せやけど扉を開けた瞬間、図書室の真ん中だけが別の部屋になっとった。


棚はある。

古い紙の匂いもある。

黒板もある。


でも、そこに置かれているものは、どう見ても授業の道具やない。


椅子が二つ。

ケーブル。

金属の輪。

でかい球。

机の上で勝手に震えている細い針。

あと、頭にかぶる何か。


「……今日、うちら何されるん?」


「測定でございます」


マイルズの返事は早かった。


「何の」


「お二人のエネルジア出力です。

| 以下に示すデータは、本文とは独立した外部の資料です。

(* ===== verification/Skb.v ===== *)
(** * Socket buffers

    The packets of the Linux kernel module ([system/kernel_mod]): a buffer of bytes with
    room before and after the packet, the functions of the kernel that move its borders,
    and the members of the IP header in it.  The buffers are linear, and the kernel is one
    where [network_header] is a pointer, that is a 32-bit one, since the module casts it. *)
From S2P Require Import Prelude Wire.
Open Scope Z_scope.

(** ** Bytes in place *)

Definition read (off n : nat) (l : list Z) : option (list Z) :=
  if decide (off + n ≤ length l)%nat then Some (take n (drop off l)) else None.
(** [l] with [bs] at [off]. *)
Definition upd_bytes (off : nat) (bs l : list Z) : list Z :=
  take off l ++ bs ++ drop (off + length bs) l.
Definition write (off : nat) (bs l : list Z) : option (list Z) :=
  if decide (off + length bs ≤ length l)%nat then Some (upd_bytes off bs l) else None.

(** [htons] and [ntohs], [htonl] and [ntohl] of a little-endian machine. *)
Definition swap16 (z : Z) : Z := le_value (reverse (le_bytes 2 z)).
Definition swap32 (z : Z) : Z := le_value (reverse (le_bytes 4 z)).

Lemma read_app a b c off n : (off + n ≤ length b)%nat →
  read (length a + off) n (a ++ b ++ c) = Some (take n (drop off b)).
Proof.
  intros Hn. unfold read. rewrite decide_True by (rewrite !length_app; lia).
  rewrite drop_app_add, drop_app_le by lia. by rewrite take_app_le by (rewrite length_drop; lia).
Qed.

Lemma upd_bytes_length off bs l : (off + length bs ≤ length l)%nat → length (upd_bytes off bs l) = length l.
Proof. intros Hl. unfold upd_bytes. rewrite !length_app, length_take, length_drop. lia. Qed.

Lemma write_app a b c off bs : (off + length bs ≤ length b)%nat →
  write (length a + off) bs (a ++ b ++ c) = Some (a ++ upd_bytes off bs b ++ c).
Proof.
  intros Hn. unfold write, upd_bytes. rewrite decide_True by (rewrite !length_app; lia). f_equal.
  rewrite take_app_add. replace (length a + off + length bs)%nat with (length a + (off + length bs))%nat by lia.
  rewrite drop_app_add, take_app_le, drop_app_le by lia. by rewrite <- !(assoc_L app).
Qed.

Lemma upd_bytes_lookup off bs l i : (off + length bs ≤ length l)%nat →
  upd_bytes off bs l !! i =
    if decide (off ≤ i < off + length bs)%nat then bs !! (i - off)%nat else l !! i.
Proof.
  intros Hl. unfold upd_bytes. case_decide as Hi.
  - rewrite lookup_app_r by (rewrite length_take; lia). rewrite length_take.
    rewrite lookup_app_l by lia. f_equal. lia.
  - destruct (decide (i < off)%nat) as [Hlt|Hge].
    + rewrite lookup_app_l by (rewrite length_take; lia). by rewrite lookup_take_lt.
    + rewrite lookup_app_r by (rewrite length_take; lia). rewrite length_take.
      rewrite lookup_app_r by lia. rewrite lookup_drop. f_equal. lia.
Qed.
(* ===== verification/Ipenc.v ===== *)
(** * Encapsulation

    [system/kernel_mod/geosvr_ipenc.c]: a packet that needs a route carries the GeoSVR
    header between its IP header and its payload.  The encapsulation at one node and the
    decapsulation at the next are inverse, on the bytes of the buffer. *)
From Stdlib Require Import Ascii.
From S2P Require Import Prelude Double Daemon Wire Scan RoutingManager Skb KernState.
Open Scope Z_scope.

Definition GEOSVR_HDR_PREFIX : Z := 254.
(** Two 32-bit prefixes, the source, the destination and the length of the route, which
    follows. *)
(* [system/kernel_mod/geosvr_ipenc.h:8-14] struct geosvr_hdr *)
Definition sizeof_geosvr_hdr : nat := 20.
Definition CHECKSUM_NONE : Z := 0.

Section ipenc.
Context `{Kernel, Allocator}.

(** On one packet; its size and the sums are unsigned. *)
(* [system/kernel_mod/geosvr_ipenc.c:14-61] geosvr_ip_encapsulate *)
Definition encapsulate (msg : geosvr_nlmsg) : M sk_buff Z :=
  v ← get;
  let len := u32 (20 + m_route_len msg) in
  let n := Z.to_nat len in
  if decide (users v ≠ 1) then mret (-1)
  else
    r ← skb_cow n;
    if decide (r < 0) then mret (-1)
    else
      ohdr ← ip_hdr;
      _ ← skb_push n;
      _ ← skb_reset_network_header;
      nhdr ← ip_hdr;
      ohl ← ip_hlen ohdr;
      _ ← memmove nhdr ohdr ohl;
      nhl ← ip_hlen nhdr;
      let geo_hdr := (nhdr + nhl)%nat in
      _ ← wr geo_hdr (replicate n 0);
      _ ← wr geo_hdr (le_bytes 4 (swap16 GEOSVR_HDR_PREFIX));
      _ ← wr (geo_hdr + 4) (le_bytes 4 (swap16 GEOSVR_HDR_PREFIX));
      src ← written (m_src msg);
      _ ← wr (geo_hdr + 8) (le_bytes 4 src);
      _ ← wr (geo_hdr + 12) (le_bytes 4 (m_dst msg));
      _ ← wr (geo_hdr + 16) (le_bytes 4 (m_route_len msg));
      route ← within (read 0 (Z.to_nat (m_route_len msg)) (bytes_of_text (m_route msg)));
      _ ← wr (geo_hdr + 20) route;
      tot ← ip_tot_len nhdr;
      _ ← set_tot_len nhdr (tot + 20 + m_route_len msg);
      nhop ← written (m_nhop msg);
      match route_output nhop with
      | None => mret (-1)
      | Some rt =>
          _ ← modify (set_dst (Some rt));
          nhdr ← ip_hdr;
          _ ← modify (set_summed CHECKSUM_NONE);
          _ ← ip_send_check nhdr;
          mret 0
      end.

(* [system/kernel_mod/geosvr_ipenc.c:14-61] geosvr_ip_encapsulate *)
Definition geosvr_ip_encapsulate (skb : addr) (msg : geosvr_nlmsg) : M kernel Z :=
  i ← gets ifip;
  match i with None => stuck NullDeref | Some _ => on_skb skb (encapsulate msg) end.

(** The packet the functions below read: a copy if others use the packet or its buffer,
    which is then given up; [NULL] without memory. *)
(* [system/kernel_mod/geosvr_ipenc.c:71-77] geosvr_ip_decapsulate *)
Definition own_packet (skb : addr) : M kernel addr :=
  v ← deref k_skbs skb;
  if decide (users v ≠ 1 ∨ cloned v = true) then
    nskb ← pskb_copy skb;
    _ ← kfree_skb skb;
    mret nskb
  else mret skb.

(** The length of the GeoSVR header of a packet, a signed integer. *)
Definition geosvr_hdr_len : M sk_buff (nat * Z) :=
  iph ← ip_hdr;
  hl ← ip_hlen iph;
  let tmp_hdr := (iph + hl)%nat in
  route_len ← rd_int (tmp_hdr + 16) 4;
  mret (tmp_hdr, s32 (20 + route_len)).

第一回の理論講義で申し上げた、インク()を確認します」


「……第一回の理論講義」


聞き覚えはある。


あるけど、その時のうちは、たぶん爆裂魔法のことで頭がほぼ焼けていた。


「つまり?」


「魔法行使における基礎出力を、比較可能な数値へ換算いたします」


「……数値」


うちの中で、何かが起きた。


数値。

強さ。

レベル。

戦闘力。


片目につける変な機械で「こいつ、数値高っ」ってなるやつ。


「……あかん。ちょっとおもろなってきた」


数字で強さが出る。


ほんまの異世界っぽいやつや。


……いや、待て。


うちの数字、低かったらどうしよ。


うちは、真ん中の椅子を見た。


背もたれに金属の輪。

横から伸びるケーブル。

膝のあたりに、何か押さえるためみたいな部品。

その前に、頭一個半くらいの金属球。


どう見ても、座るだけで終わる顔やない。


「この椅子、何」


「測定精度を上げるための補助機材でございます。姿勢、出力方向、外部漏出を一定に保ちます」


「説明されても怖いもんは怖いんやけど」


「安全です」


「こんだけケーブルあったら、普通にビリッて来そうやん……」


「来ません」


「今の“来ません”だけ、妙に早ない?」


「来ません」


「二回言うやつ、だいたい逆に怖いねん」


()むうは、椅子をじっと見ていた。


逃げる顔ではない。

でも、座りたい顔でもない。


そこだけは、うちと完全に一致していた。


「どちらから行いますか」


「嫌」


「嫌」


うちと気むうの声が、ほぼ同時に出た。


「うちが先に言うた」


「嘘。私が先」


「いや、うちや!」


「神いが遅い」


「模擬戦ではそんなこと言わんかったやろ!」


「でも勝った」


「うしっ……黙れ!!」


マイルズが、しっぽの先で床を一度だけ打った。


ぴし。


「では、気むう様から」


「よっしゃ!」


気むうが、ほんの少しだけ口を開けた。


たぶん、かなり薄く驚いていた。


(かみ)い様は、今の状態では少々落ち着きに欠けます。先に気むう様の手順をご覧いただいたほうが、測定は安定します」


「はあ!?」


「今の反応で、十分でございます」


「くっそ腹立つ!」


気むうは数秒遅れて立ち上がった。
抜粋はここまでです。